(Data items)
(* ===== verification/Priority.v ===== *)
(** * Priority: the shared priority contract

    Models the priority part of [scripts/gpu_manager_contracts.py]: the numeric
    conventions, the three classes with their ranks and broker values,
    [priority_envelope] and [apply_priority_contract]. *)

From S2P Require Import Prelude PyValue.

Inductive PriorityConvention :=
  | GENERATION_HIGHER_IS_URGENT | LEGACY_LOWER_IS_URGENT | BROKER_LOWER_IS_URGENT.

Inductive PriorityClass := INTERACTIVE | NORMAL | BACKGROUND.

#[export] Instance PriorityConvention_eq_dec : EqDecision PriorityConvention.
Proof. solve_decision. Defined.
#[export] Instance PriorityClass_eq_dec : EqDecision PriorityClass.
Proof. solve_decision. Defined.

(** Every exception here is a [ValueError], except that [int(inf)] raises
    [OverflowError]. *)
Inductive PriorityError :=
  | UnknownConvention | UnknownPriorityClass | NotAnInteger | InfinityToInt | ElevationRefused.

Definition convention_value (c : PriorityConvention) : string :=
  match c with
  | GENERATION_HIGHER_IS_URGENT => "generation_higher_is_urgent"
  | LEGACY_LOWER_IS_URGENT => "legacy_lower_is_urgent"
  | BROKER_LOWER_IS_URGENT => "broker_lower_is_urgent"
  end.

Definition class_value (c : PriorityClass) : string :=
  match c with INTERACTIVE => "interactive" | NORMAL => "normal" | BACKGROUND => "background" end.

(** [PriorityConvention(v)] *)
Definition convention_of (v : value) : option PriorityConvention :=
  match v with
  | PStr s =>
      if String.eqb s "generation_higher_is_urgent" then Some GENERATION_HIGHER_IS_URGENT
      else if String.eqb s "legacy_lower_is_urgent" then Some LEGACY_LOWER_IS_URGENT
      else if String.eqb s "broker_lower_is_urgent" then Some BROKER_LOWER_IS_URGENT
      else None
  | _ => None
  end.

Definition _PRIORITY_RANK (c : PriorityClass) : Z :=
  match c with INTERACTIVE => 0 | NORMAL => 1 | BACKGROUND => 2 end.

Definition _BROKER_VALUE (c : PriorityClass) : Z :=
  match c with INTERACTIVE => 0 | NORMAL => 10 | BACKGROUND => 20 end.

Definition _PRIORITY_NAMES : list (string * PriorityClass) :=
  [("interactive", INTERACTIVE); ("high", INTERACTIVE); ("urgent", INTERACTIVE);
   ("normal", NORMAL); ("medium", NORMAL); ("med", NORMAL);
   ("background", BACKGROUND); ("low", BACKGROUND)].

Record PriorityEnvelope := mkPriorityEnvelope {
  raw : Z; priority_class : PriorityClass; broker_priority : Z; convention : PriorityConvention }.

Definition envelope_rank (e : PriorityEnvelope) : Z := _PRIORITY_RANK (priority_class e).

Definition to_fields (e : PriorityEnvelope) : list (string * value) :=
  [("priority", PInt (raw e)); ("priority_class", PStr (class_value (priority_class e)));
   ("broker_priority", PInt (broker_priority e));
   ("priority_convention", PStr (convention_value (convention e)))].

Definition _coerce_int (v : value) : result PriorityError Z :=
  match v with
  | PInt n => Ok n
  | PFloat us => if Z.rem us 1000000 =? 0 then Ok (int_seconds us) else Err NotAnInteger
  | PInfinity => Err InfinityToInt
  | PStr s => match int_of_str s with Some n => Ok n | None => Err NotAnInteger end
  | _ => Err NotAnInteger
  end.

Definition _class_for_numeric (n : Z) (c : PriorityConvention) : PriorityClass :=
  match c with
  | GENERATION_HIGHER_IS_URGENT =>
      if 60 <=? n then INTERACTIVE else if 10 <=? n then NORMAL else BACKGROUND
  | LEGACY_LOWER_IS_URGENT | BROKER_LOWER_IS_URGENT =>
      if n <=? 3 then INTERACTIVE else if n <=? 10 then NORMAL else BACKGROUND
  end.

(** The class named by a value that is not [None]. *)
Definition class_named (v : value) : option PriorityClass :=
  match v with PStr s => dict_get _PRIORITY_NAMES (py_lower s) | _ => None end.

Definition priority_envelope (v class conv : value) : result PriorityError PriorityEnvelope :=
  match convention_of conv with
  | None => Err UnknownConvention
  | Some c =>
      match class with
      | PNone =>
          n ← (match v with
               | PNone => Ok match c with GENERATION_HIGHER_IS_URGENT => 50 | _ => 10 end
               | _ => _coerce_int v end);
          let cls := _class_for_numeric n c in
          Ok (mkPriorityEnvelope n cls (_BROKER_VALUE cls) c)
      | _ =>
          match class_named class with
          | None => Err UnknownPriorityClass
          | Some cls =>
              n ← (match v with PNone => Ok (_BROKER_VALUE cls) | _ => _coerce_int v end);
              Ok (mkPriorityEnvelope n cls (_BROKER_VALUE cls) c)
          end
      end
  end.

(** The envelope of the priority fields of a payload. *)
Definition payload_envelope (d : list (string * value)) (conv : value)
    : result PriorityError PriorityEnvelope :=
  priority_envelope (dict_get_or d "priority" PNone) (dict_get_or d "priority_class" PNone)
    (dict_get_or d "priority_convention" conv).

Definition has_key (d : list (string * value)) (k : string) : bool :=
  match dict_get d k with Some _ => true | None => false end.

(** [d.setdefault(k, v)] *)
Definition dict_setdefault (d : list (string * value)) (k : string) (v : value) :=
  if has_key d k then d else dict_set d k v.

Definition apply_priority_contract (payload : list (string * value))
    (parent : list (string * value)) (conv : value) (allow_elevation : bool)
    : result PriorityError (list (string * value)) :=
  parent_env ← (match parent with
                | [] => Ok None
                | _ => Some <$> payload_envelope parent conv
                end);
  match parent_env, has_key payload "priority" || has_key payload "priority_class" with
  | Some penv, false =>
      Ok (dict_set (dict_update payload (to_fields penv)) "priority_source" (PStr "parent"))
  | _, _ =>
      env ← payload_envelope payload conv;
      (if match parent_env with
          | Some penv => (envelope_rank env <? envelope_rank penv) && negb allow_elevation
          | None => false end
       then Err ElevationRefused
       else Ok (dict_setdefault (dict_update payload (to_fields env)) "priority_source"
                  (PStr "request")))
  end.

(** ** Lemmas *)

(** An envelope whose broker value is its class's. *)
Definition envelope_ok (e : PriorityEnvelope) : Prop :=
  broker_priority e = _BROKER_VALUE (priority_class e).

Lemma priority_envelope_ok v class conv e :
  priority_envelope v class conv = Ok e -> envelope_ok e.
Proof.
  unfold priority_envelope. intros H. destruct (convention_of conv); [|done].
  destruct class; try (destruct (class_named _); [|done]);
    (destruct (match v with PNone => _ | _ => _ end); [|done]); by injection H as <-.
Qed.

(** The fields of a dictionary spell out the envelope [e]. *)
Definition carries (d : list (string * value)) (e : PriorityEnvelope) : Prop :=
  forall k v, dict_get (to_fields e) k = Some v -> dict_get d k = Some v.

Lemma carries_envelope d e conv : envelope_ok e -> carries d e -> payload_envelope d conv = Ok e.
Proof.
  intros Hok Hc. unfold payload_envelope, dict_get_or.
  rewrite (Hc "priority" (PInt (raw e))), (Hc "priority_class" (PStr (class_value (priority_class e)))),
    (Hc "priority_convention" (PStr (convention_value (convention e)))) by done. simpl.
  destruct e as [n cls b c]. unfold envelope_ok in Hok. simpl in *. subst b.
  by destruct c, cls.
Qed.

Lemma to_fields_nodup e : NoDup (to_fields e).*1.
Proof. simpl. repeat constructor; set_solver. Qed.

Lemma update_carries d e : carries (dict_update d (to_fields e)) e.
Proof. intros k v Hk. rewrite dict_get_update by apply to_fields_nodup. by rewrite Hk. Qed.

Lemma carries_set d e v : carries d e -> carries (dict_set d "priority_source" v) e.
Proof.
  intros Hc k w Hk. rewrite dict_get_set. case_decide as H; [|by apply Hc].
  subst k. simpl in Hk. done.
Qed.

Lemma carries_setdefault d e v : carries d e -> carries (dict_setdefault d "priority_source" v) e.
Proof. intros Hc. unfold dict_setdefault. destruct (has_key _ _); [done|]. by apply carries_set. Qed.

Lemma dict_set_same {A} (d : list (string * A)) k v : dict_get d k = Some v -> dict_set d k v = d.
Proof.
  induction d as [|[k' v'] d IH]; [done|]. simpl. destruct (String.eqb_spec k' k) as [->|Hne].
  - by intros [= ->].
  - intros H. by rewrite IH.
Qed.

Lemma update_carried d e : carries d e -> dict_update d (to_fields e) = d.
Proof.
  intros Hc. unfold dict_update. simpl.
  do 4 (rewrite (dict_set_same d) by by apply Hc). done.
Qed.

(** What the contract returns: the payload's other keys with the fields of a
    well-formed envelope, and a priority source. *)
Lemma apply_contract_result payload parent conv allow r :
  apply_priority_contract payload parent conv allow = Ok r ->
  exists e, envelope_ok e /\ carries r e /\ has_key r "priority_source" = true /\
    (parent <> [] -> allow = false ->
     exists penv, payload_envelope parent conv = Ok penv /\ envelope_rank penv <= envelope_rank e).
Proof.
  unfold apply_priority_contract. intros H.
  destruct (match parent with [] => _ | _ => _ end) as [penv|] eqn:Hp; [|done].
  cbn [mbind result_bind] in H.
  assert (forall d v, has_key (dict_set d "priority_source" v) "priority_source" = true) as Hs.
  { intros d v. unfold has_key. rewrite dict_get_set. by rewrite decide_True. }
  assert (forall d v, has_key (dict_setdefault d "priority_source" v) "priority_source" = true) as Hsd.
  { intros d v. unfold dict_setdefault. destruct (has_key d "priority_source") eqn:E; [exact E|apply Hs]. }
  assert (penv = None /\ parent = [] \/
          exists pe, penv = Some pe /\ payload_envelope parent conv = Ok pe) as Hpenv.
  { destruct parent as [|i parent]; [by injection Hp as <-; left|].
    destruct (payload_envelope (i :: parent) conv); [|done]. injection Hp as <-. right. eauto. }
  assert (forall env, payload_envelope payload conv = Ok env ->
    (if match penv with Some pe => (envelope_rank env <? envelope_rank pe) && negb allow
        | None => false end then Err ElevationRefused
     else Ok (dict_setdefault (dict_update payload (to_fields env)) "priority_source"
                (PStr "request"))) = Ok r ->
    exists e, envelope_ok e /\ carries r e /\ has_key r "priority_source" = true /\
      (parent <> [] -> allow = false -> exists pe, payload_envelope parent conv = Ok pe /\
         envelope_rank pe <= envelope_rank e)) as Hown.
  { intros env Henv Hr. exists env.
    destruct (match penv with Some pe => (envelope_rank env <? envelope_rank pe) && negb allow
              | None => false end) eqn:Hel; [discriminate Hr|]. injection Hr as <-.
    split_and!; [by eapply priority_envelope_ok| |apply Hsd|].
    - apply carries_setdefault, update_carries.
    - intros Hne ->. destruct Hpenv as [[_ ?]|(pe & -> & Hpe)]; [done|].
      exists pe. split; [done|]. simpl in Hel. rewrite andb_true_r in Hel. by bool_prop. }
  destruct penv as [pe|].
  - destruct (has_key payload "priority" || has_key payload "priority_class").
    + destruct (payload_envelope payload conv) as [env|] eqn:Henv; [|done]. eapply Hown; eauto.
    + injection H as <-. destruct Hpenv as [[? _]|(pe' & [= <-] & Hpe)]; [done|]. exists pe.
      split_and!; [by eapply priority_envelope_ok| |apply Hs|].
      * apply carries_set, update_carries.
      * intros _ _. exists pe. split; [done|lia].
  - destruct (payload_envelope payload conv) as [env|] eqn:Henv; [|done]. eapply Hown; eauto.
Qed.

(** ** Properties *)

(** The contract is stable: applied to its own result, under whatever
    default convention and without the parent, it changes nothing; so a
    priority survives being passed from one boundary to the next. *)
Theorem priority_contract_idempotent payload parent conv allow r conv' allow' :
  apply_priority_contract payload parent conv allow = Ok r ->
  apply_priority_contract r [] conv' allow' = Ok r.
Proof.
  intros H. destruct (apply_contract_result _ _ _ _ _ H) as (e & Hok & Hc & Hsrc & _).
  unfold apply_priority_contract. cbn [mbind result_bind].
  rewrite (carries_envelope r e conv' Hok Hc). cbn [mbind result_bind].
  rewrite update_carried by done. unfold dict_setdefault. by rewrite Hsrc.
Qed.

Lemma priority_contract_idempotent_witness :
  exists r, apply_priority_contract [("priority", PInt 60)] [] (PStr "generation_higher_is_urgent")
              false = Ok r /\
            apply_priority_contract r [] (PStr "broker_lower_is_urgent") true = Ok r.
Proof.
  eexists. split; [vm_compute; reflexivity|].
  apply (priority_contract_idempotent [("priority", PInt 60)] []
    (PStr "generation_higher_is_urgent") false).
  vm_compute. reflexivity.
Defined.

(** No silent elevation.  A child admitted under a parent without
    authorised elevation carries a class no more urgent than its parent's, and
    the broker is given the value of that class. *)
Theorem no_silent_elevation payload parent conv r :
  parent <> [] -> apply_priority_contract payload parent conv false = Ok r ->
  exists penv env, payload_envelope parent conv = Ok penv /\
    (forall conv', payload_envelope r conv' = Ok env) /\
    envelope_rank penv <= envelope_rank env /\
    dict_get r "broker_priority" = Some (PInt (_BROKER_VALUE (priority_class env))).
Proof.
  intros Hne H. destruct (apply_contract_result _ _ _ _ _ H) as (e & Hok & Hc & _ & Hp).
  destruct (Hp Hne eq_refl) as (penv & Hpe & Hle). exists penv, e. split_and!; try done.
  - intros conv'. by apply carries_envelope.
  - rewrite <- Hok. by apply Hc.
Qed.

Lemma no_silent_elevation_witness :
  exists r, apply_priority_contract [("priority_class", PStr "low")] [("priority", PInt 60)]
              (PStr "generation_higher_is_urgent") false = Ok r /\
            dict_get r "broker_priority" = Some (PInt 20).
Proof.
  eexists. split; [vm_compute; reflexivity|].
  edestruct (no_silent_elevation [("priority_class", PStr "low")] [("priority", PInt 60)]
    (PStr "generation_higher_is_urgent")) as (penv & env & _ & He & _ & Hb).
  - discriminate.
  - vm_compute. reflexivity.
  - rewrite Hb. specialize (He PNone). vm_compute in He. injection He as <-. reflexivity.
Defined.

What the task asks » In the records above, which lines hold the string "export"? Copy each one.

Answer for the task »
#[export] Instance PriorityConvention_eq_dec : EqDecision PriorityConvention.
#[export] Instance PriorityClass_eq_dec : EqDecision PriorityClass.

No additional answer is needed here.